**ASSIGNMENT**:
What you give back should be only the lines from the one holding "FabricDemo.v" through the final line of the records, each reproduced exactly.

**INFORMATION**:
(* ===== verification/_CoqProject ===== *)
-Q . S2P
Prelude.v
Bytes.v
SmTypes.v
Pod.v
Endpoint.v
Workload.v
WorkloadInv.v
WorkloadSignals.v
EdgeMap.v
Timers.v
IpAlloc.v
Pressure.v
Protocol.v
Scheduler.v
Decimal.v
Convert.v
Codec.v
WorkerState.v
CoreTypes.v
Orchestrator.v
OrchestratorInv.v
OrchestratorNet.v
Specs.v
Adapters.v
RouterOps.v
Management.v
NamespaceCore.v
NamespaceInv.v
NamespaceRuns.v
NamespaceDemo.v
Checksum.v
Frame.v
Flow.v
Dns.v
Processor.v
EndpointTable.v
EndpointTableInv.v
Forwarding.v
ForwardingInv.v
FabricDemo.v
TcpActivator.v
Postgres.v
PostgresInv.v
Http2.v
Http2Inv.v
Memory.v
UntypedVec.v
UntypedVecInv.v
Selector.v
SelectorInv.v
Tunnel.v
TunnelInv.v
LogBus.v
LogBusInv.v
EntityRef.v
PodSupervisor.v
WorkerLoop.v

**TASK SOLUTION**:
FabricDemo.v
TcpActivator.v
Postgres.v
PostgresInv.v
Http2.v
Http2Inv.v
Memory.v
UntypedVec.v
UntypedVecInv.v
Selector.v
SelectorInv.v
Tunnel.v
TunnelInv.v
LogBus.v
LogBusInv.v
EntityRef.v
PodSupervisor.v
WorkerLoop.v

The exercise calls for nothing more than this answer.